Les candidats à la présidence de la Chambre de Porto ont défendu dans le débat de ce soir la nécessité de profiter du Plan de relance et de résilience pour investir, entre autres, dans le logement, critiquant le « manque d’action » de Rui Moreira.

Le Plan de Relance et de Résilience (PRR) était l’un des thèmes mis en avant dans le débat publié par RTP qui, mardi, a réuni les 11 candidats à la présidence de la mairie de Porto lors des élections municipales du 26 septembre.

Refusant l’idée d’être « le candidat du bazooka », le candidat socialiste, Tiago Barbosa Ribeiro, a accusé la municipalité d’être « absolument inopérante » et de ne pas solliciter les fonds annoncés par la Commission européenne, citant en exemple la lutte contre le climat monnaie.

« Rui Moreira est le candidat au bazooka dans les publicités. Bazooka est un programme national et la Chambre de Porto a été très inopérante dans le cadre du PRR », a-t-il critiqué.

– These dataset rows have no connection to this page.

(** Lines 418-458 on one element. *)
Definition calc_wic_prob_px (pVAR1 pVAR2 pVAR3 : likelihoods) (anyVAR3 : bool)
    (useVAR3 : masked bool) (A06_is_masked : bool) : posteriors :=
  quality_check
    (stage_b pVAR1 pVAR2 pVAR3 anyVAR3 useVAR3 (stage_a pVAR1 pVAR2))
    A06_is_masked.

(** [ma.is_masked(A06)]: some element of the array is masked. *)
Definition is_masked {A} (a : array (masked A)) : bool :=
  existsb (fun p => mask (item_at a p)) (pixels (shape a)).

End Classifier.

(** ** Conditions read off the estimator, and example inputs *)

Section Conditions.
Context {N : Number}.



(** A table of 91 angle bins holding the same mean and standard deviation. *)
Definition constant_table (mean std : num) : list coeff_row :=
  map (fun a => (of_Z (Z.of_nat a), mean, std)) (seq 0 91).

(** An array of one element. *)
Definition single {A} (x : A) : array A := Array (1, 1)%nat (fun _ _ => x).

(** The exclusion conditions named on line 103, read on the data. *)
Definition named_exclusion (dat : masked num) (cloudmask : masked Z)
    (row : coeff_row) (soz : masked Z) : bool :=
  (data cloudmask =? 2)%Z || (data cloudmask =? 3)%Z
  || (data cloudmask =? 0)%Z || (data cloudmask =? 5)%Z
  || (data soz >? 89)%Z
  || (ngtb (data dat) (of_Z 3)
      && nltb (data dat) (ndiv (ice_std_of row) (of_Z 2))).

End Conditions.

(** Cloud masks without masked elements, at latitude 85 throughout.  In the
    first, a row of 6 and a row of 5 clear/water elements touch by a corner
    only.  In the second, a block of 12 and a pair are apart. *)
Definition cloudmask_of_rows (rows : list (list Z)) : array (masked Z) :=
  of_rows (plain 0%Z) (map (map (@plain Z)) rows).


Definition large_and_small_blobs : array (masked Z) :=
  cloudmask_of_rows
    [[1;1;1;1;0;1];
     [1;1;1;1;0;1];
     [1;1;1;1;0;4]]%Z.

Definition polar_lats (s : nat * nat) : array (masked (@num binary64)) :=
  Array s (fun _ _ => plain 85%float).

(** The data of a cloud mask, row by row. *)
Definition rows_of (a : array (masked Z)) : list (list Z) :=
  map (fun r => map (fun c => data (item a r c)) (seq 0 (snd (shape a))))
      (seq 0 (fst (shape a))).


Section ClassifierConditions.
Context {N : Number}.




End ClassifierConditions.


(** ** The bands and the availability flags of [calc_wic_prob_day_twi] *)

Section Availability.
Context {N : Number}.


(** The literal [0.00001]: the quotient [1/100000], correctly rounded. *)
Definition small : num := ndiv (of_Z 1) (of_Z 100000).

(** [np.invert(a)]: the ufunc runs on the data, the mask is kept. *)
Definition ma_invert (a : masked bool) : masked bool :=
  Masked (negb (data a)) (mask a).

Definition and_ := ma_binop andb.

(** The angle window [(SOZ > SOZ_LOWLIM) * (SOZ < SOZ_HIGHLIM)]. *)
Definition in_daylight (SOZ : masked Z) : masked bool :=
  and_ (ma_cmp Z.gtb SOZ (plain SOZ_LOWLIM))
       (ma_cmp Z.ltb SOZ (plain SOZ_HIGHLIM)).

(** Lines 291-293; [u *= x] is the in-place product of masked arrays. *)
Definition useA0906 (A06 A09 : masked num) (SOZ : masked Z) : masked bool :=
  let u := and_ (ma_cmp ngeb A06 (plain small))
                (ma_cmp ngeb A09 (plain small)) in
  let u := and_ u (and_ (ma_cmp nleb A06 (plain (of_Z 100)))
                        (ma_cmp nleb A09 (plain (of_Z 100)))) in
  and_ u (in_daylight SOZ).

(** Lines 294-295. *)
Definition useA16 (A16 : masked num) (SOZ : masked Z) : masked bool :=
  let u := and_ (ma_cmp ngtb A16 (plain small))
                (ma_cmp nleb A16 (plain (of_Z 100))) in
  and_ u (in_daylight SOZ).

(** Lines 296-298. *)
Definition useT37 (A16 T37 T11 : masked num) (SOZ : masked Z) : masked bool :=
  let u := and_ (ma_invert (useA16 A16 SOZ))
                (ma_cmp ngtb T37 (plain (of_Z 50))) in
  let u := and_ u (and_ (ma_cmp nltb T37 (plain (of_Z 400)))
                        (ma_cmp ngtb T11 (plain (of_Z 50)))) in
  and_ u (and_ (and_ (ma_cmp nltb T11 (plain (of_Z 400)))
                     (ma_cmp Z.gtb SOZ (plain SOZ_LOWLIM)))
               (ma_cmp Z.ltb SOZ (plain SOZ_HIGHLIM))).

(** Line 415, [useVAR3 = useA16 + useT37]. *)
Definition useVAR3_of (A16 T37 T11 : masked num) (SOZ : masked Z)
    : masked bool :=
  ma_binop orb (useA16 A16 SOZ) (useT37 A16 T37 T11 SOZ).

En réponse, l’actuel président et candidat indépendant Rui Moreira a déclaré que les accusations « sont infondées », notant que, jusqu’à présent, « aucun avertissement n’a été émis », mais que la municipalité « a des projets d’une valeur de plus de 400 millions d’euros ».

« Dans le PRR, la mairie de Porto a des projets d’une valeur de plus de 400 millions d’euros dans des domaines très différents, dès le départ, avec l’efficacité énergétique, avec quelle est la transformation de la station d’épuration dans la production d’énergie et de biogaz, dans ce qui a le faire avec le logement, que nous ne savons toujours pas s’il y aura un RRP pour le logement. La vérité est que jusqu’à aujourd’hui aucun avertissement n’a été lancé », a-t-il affirmé, accusant Tiago Barbosa Ribeiro de dire « ce qui est dit par tous les socialistes ».

Le candidat du PSD, Vladimiro Feliz, a critiqué le « grand manque de dialogue » entre la municipalité et le gouvernement dans ce dossier, défendant la nécessité de « planifier, projeter et prioriser » ce qui est souhaité pour la ville.

« Nous devons réfléchir à ce que nous voulons pour la ville, nous devons planifier, projeter puis prioriser. Porto navigue avec le vent, l’empreinte touristique et nous devons la réguler », a-t-il souligné.

La candidate de la CDU, Ilda Figueiredo, a également déclaré qu’il est essentiel que Porto « bénéficie de l’investissement » du PRR « dans ce dont il a le plus besoin », comme « inverser la fuite de la population, résoudre les problèmes de manque de logements pour plus plus de trois mille familles vivant dans des conditions de grand besoin et de sans-abri ».

« Cela doit être résolu rapidement », a estimé Ilda Figueiredo, comme la candidate du PAN, Bebiana Cunha, qui a critiqué « le report de la mise en œuvre des propositions » dans le logement et défendu la nécessité de réguler le logement local.

« Il y a une voie urgente à prendre dans cette affaire », a estimé le candidat, ajoutant qu’« une grave erreur a été commise » lorsque Rui Moreira « a renoncé » à mettre en œuvre la stratégie de l’hébergement local.

Toujours dans cette affaire, le candidat de BE, Sérgio Aires, a défendu qu’il était fondamental d' »inverser la monoculture du tourisme », un problème qu’il considérait avoir été « imposé à la ville et déjà diagnostiqué ».

À son tour, le candidat du Parti monarchique populaire (PPM), Diogo Araújo Dantas, a déclaré que le « ‘bazooka’ essaiera de cacher ce qui n’a pas été fait au niveau central et local », soulignant que, s’il est élu, il veiller à ce que cet argent « n’aille pas sur les comptes bancaires habituels ».

Pour Volt Portugal, André Eira a souligné la nécessité pour la ville, à l’aide de fonds de l’Union européenne, de « changer non seulement la politique de monoculture, mais le type de tourisme », en encourageant la recherche d’un « plus culturel, gastronomique et de qualité ».​​​​​​​

Rui Moreira (mouvement indépendant « Rui Moreira : Ici il y a Porto » – soutenu par IL, CDS, Nós, Citoyens !, MAIS), Tiago Barbosa Ribeiro (PS) sont candidats à la présidence de la Chambre de Porto, aux élections du 26 septembre . , Vladimiro Feliz (PSD), Ilda Figueiredo (CDU), Sérgio Aires (BE), Bebiana Cunha (PAN), António Fonseca (Assez), Diogo Araújo Dantas (PPM), André Eira (Volt Portugal), Bruno Rebelo (Ergue – te) et Diamantino Raposinho (Gratuit).